(Data items)
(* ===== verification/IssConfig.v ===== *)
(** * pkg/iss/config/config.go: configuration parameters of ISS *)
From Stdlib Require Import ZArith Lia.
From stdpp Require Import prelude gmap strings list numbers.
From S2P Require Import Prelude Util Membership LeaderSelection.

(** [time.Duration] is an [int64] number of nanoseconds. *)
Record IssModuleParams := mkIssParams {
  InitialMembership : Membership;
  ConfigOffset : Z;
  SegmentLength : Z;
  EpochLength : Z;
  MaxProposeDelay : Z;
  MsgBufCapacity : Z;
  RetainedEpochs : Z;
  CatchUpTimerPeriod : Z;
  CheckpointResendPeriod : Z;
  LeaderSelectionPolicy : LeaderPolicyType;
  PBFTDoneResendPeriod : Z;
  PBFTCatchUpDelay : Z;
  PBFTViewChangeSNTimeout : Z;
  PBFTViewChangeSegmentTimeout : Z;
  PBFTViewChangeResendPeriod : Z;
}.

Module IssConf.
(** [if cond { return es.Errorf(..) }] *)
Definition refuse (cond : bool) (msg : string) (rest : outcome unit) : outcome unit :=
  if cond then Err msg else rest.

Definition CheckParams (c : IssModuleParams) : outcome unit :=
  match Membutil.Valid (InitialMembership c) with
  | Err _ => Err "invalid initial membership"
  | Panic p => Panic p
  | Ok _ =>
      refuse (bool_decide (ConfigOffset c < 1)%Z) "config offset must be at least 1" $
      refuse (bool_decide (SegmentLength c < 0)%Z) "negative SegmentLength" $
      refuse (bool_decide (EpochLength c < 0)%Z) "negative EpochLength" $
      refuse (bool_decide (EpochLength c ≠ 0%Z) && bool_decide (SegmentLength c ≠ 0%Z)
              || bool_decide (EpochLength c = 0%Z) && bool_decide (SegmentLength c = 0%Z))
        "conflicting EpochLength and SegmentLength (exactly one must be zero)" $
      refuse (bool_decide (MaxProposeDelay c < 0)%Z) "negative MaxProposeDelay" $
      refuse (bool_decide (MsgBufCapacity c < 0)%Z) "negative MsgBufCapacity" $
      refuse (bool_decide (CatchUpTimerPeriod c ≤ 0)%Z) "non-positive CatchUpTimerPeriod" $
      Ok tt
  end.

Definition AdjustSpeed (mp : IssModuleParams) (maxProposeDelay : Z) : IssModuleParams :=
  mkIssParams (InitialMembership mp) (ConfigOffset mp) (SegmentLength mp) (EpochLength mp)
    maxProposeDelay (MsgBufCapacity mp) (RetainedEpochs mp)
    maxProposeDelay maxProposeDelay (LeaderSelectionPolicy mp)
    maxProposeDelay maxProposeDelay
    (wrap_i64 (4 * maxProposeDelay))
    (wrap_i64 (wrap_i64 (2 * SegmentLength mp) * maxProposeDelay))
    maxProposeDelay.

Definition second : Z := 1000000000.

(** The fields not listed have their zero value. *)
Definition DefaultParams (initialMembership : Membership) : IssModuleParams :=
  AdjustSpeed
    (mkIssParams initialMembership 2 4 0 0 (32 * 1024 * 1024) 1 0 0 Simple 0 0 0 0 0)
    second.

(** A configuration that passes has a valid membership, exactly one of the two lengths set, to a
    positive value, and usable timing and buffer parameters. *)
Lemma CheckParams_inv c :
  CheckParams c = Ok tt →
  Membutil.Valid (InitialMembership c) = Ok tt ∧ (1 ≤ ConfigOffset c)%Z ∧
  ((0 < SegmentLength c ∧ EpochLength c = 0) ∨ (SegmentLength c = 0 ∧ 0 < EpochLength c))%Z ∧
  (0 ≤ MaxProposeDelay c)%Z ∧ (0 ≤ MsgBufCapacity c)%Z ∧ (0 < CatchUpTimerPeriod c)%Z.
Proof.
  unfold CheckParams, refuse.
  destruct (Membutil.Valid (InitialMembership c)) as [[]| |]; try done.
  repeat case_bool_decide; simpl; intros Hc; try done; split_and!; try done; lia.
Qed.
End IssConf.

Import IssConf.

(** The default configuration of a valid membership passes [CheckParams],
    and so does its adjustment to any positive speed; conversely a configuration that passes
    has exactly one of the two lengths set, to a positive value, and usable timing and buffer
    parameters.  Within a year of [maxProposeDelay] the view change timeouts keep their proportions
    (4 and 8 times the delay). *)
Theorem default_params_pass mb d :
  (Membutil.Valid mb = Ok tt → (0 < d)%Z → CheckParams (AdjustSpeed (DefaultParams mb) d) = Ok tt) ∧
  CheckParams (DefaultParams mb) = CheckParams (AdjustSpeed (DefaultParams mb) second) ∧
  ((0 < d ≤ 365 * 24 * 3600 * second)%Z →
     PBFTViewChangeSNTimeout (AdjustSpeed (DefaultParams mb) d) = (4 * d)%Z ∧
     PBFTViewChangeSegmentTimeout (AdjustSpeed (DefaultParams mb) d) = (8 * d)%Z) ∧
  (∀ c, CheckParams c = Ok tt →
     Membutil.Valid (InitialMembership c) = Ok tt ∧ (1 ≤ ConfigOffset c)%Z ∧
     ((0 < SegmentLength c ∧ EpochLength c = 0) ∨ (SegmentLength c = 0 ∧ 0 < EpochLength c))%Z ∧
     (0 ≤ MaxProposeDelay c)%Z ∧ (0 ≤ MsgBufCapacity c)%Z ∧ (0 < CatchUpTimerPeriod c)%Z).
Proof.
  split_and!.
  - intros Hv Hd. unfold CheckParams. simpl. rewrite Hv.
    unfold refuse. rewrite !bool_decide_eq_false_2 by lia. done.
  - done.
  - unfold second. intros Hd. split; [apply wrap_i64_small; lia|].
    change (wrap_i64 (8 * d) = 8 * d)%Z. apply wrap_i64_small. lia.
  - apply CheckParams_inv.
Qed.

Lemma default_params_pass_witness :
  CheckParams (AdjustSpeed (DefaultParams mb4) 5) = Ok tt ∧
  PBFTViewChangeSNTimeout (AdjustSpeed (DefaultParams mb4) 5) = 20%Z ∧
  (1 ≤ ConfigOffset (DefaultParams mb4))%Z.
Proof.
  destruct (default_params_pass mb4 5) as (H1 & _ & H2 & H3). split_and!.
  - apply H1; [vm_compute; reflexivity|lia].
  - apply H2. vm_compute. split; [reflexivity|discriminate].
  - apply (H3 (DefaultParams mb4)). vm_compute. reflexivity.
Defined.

### REQUIREMENT
Transcribe, exactly as written, all lines of the entries above from the first to the one containing "refuse (bool_decide (EpochLength c <", and no more.

### RESPONSE FOR THIS EXERCISE
(* ===== verification/IssConfig.v ===== *)
(** * pkg/iss/config/config.go: configuration parameters of ISS *)
From Stdlib Require Import ZArith Lia.
From stdpp Require Import prelude gmap strings list numbers.
From S2P Require Import Prelude Util Membership LeaderSelection.

(** [time.Duration] is an [int64] number of nanoseconds. *)
Record IssModuleParams := mkIssParams {
  InitialMembership : Membership;
  ConfigOffset : Z;
  SegmentLength : Z;
  EpochLength : Z;
  MaxProposeDelay : Z;
  MsgBufCapacity : Z;
  RetainedEpochs : Z;
  CatchUpTimerPeriod : Z;
  CheckpointResendPeriod : Z;
  LeaderSelectionPolicy : LeaderPolicyType;
  PBFTDoneResendPeriod : Z;
  PBFTCatchUpDelay : Z;
  PBFTViewChangeSNTimeout : Z;
  PBFTViewChangeSegmentTimeout : Z;
  PBFTViewChangeResendPeriod : Z;
}.

Module IssConf.
(** [if cond { return es.Errorf(..) }] *)
Definition refuse (cond : bool) (msg : string) (rest : outcome unit) : outcome unit :=
  if cond then Err msg else rest.

Definition CheckParams (c : IssModuleParams) : outcome unit :=
  match Membutil.Valid (InitialMembership c) with
  | Err _ => Err "invalid initial membership"
  | Panic p => Panic p
  | Ok _ =>
      refuse (bool_decide (ConfigOffset c < 1)%Z) "config offset must be at least 1" $
      refuse (bool_decide (SegmentLength c < 0)%Z) "negative SegmentLength" $
      refuse (bool_decide (EpochLength c < 0)%Z) "negative EpochLength" $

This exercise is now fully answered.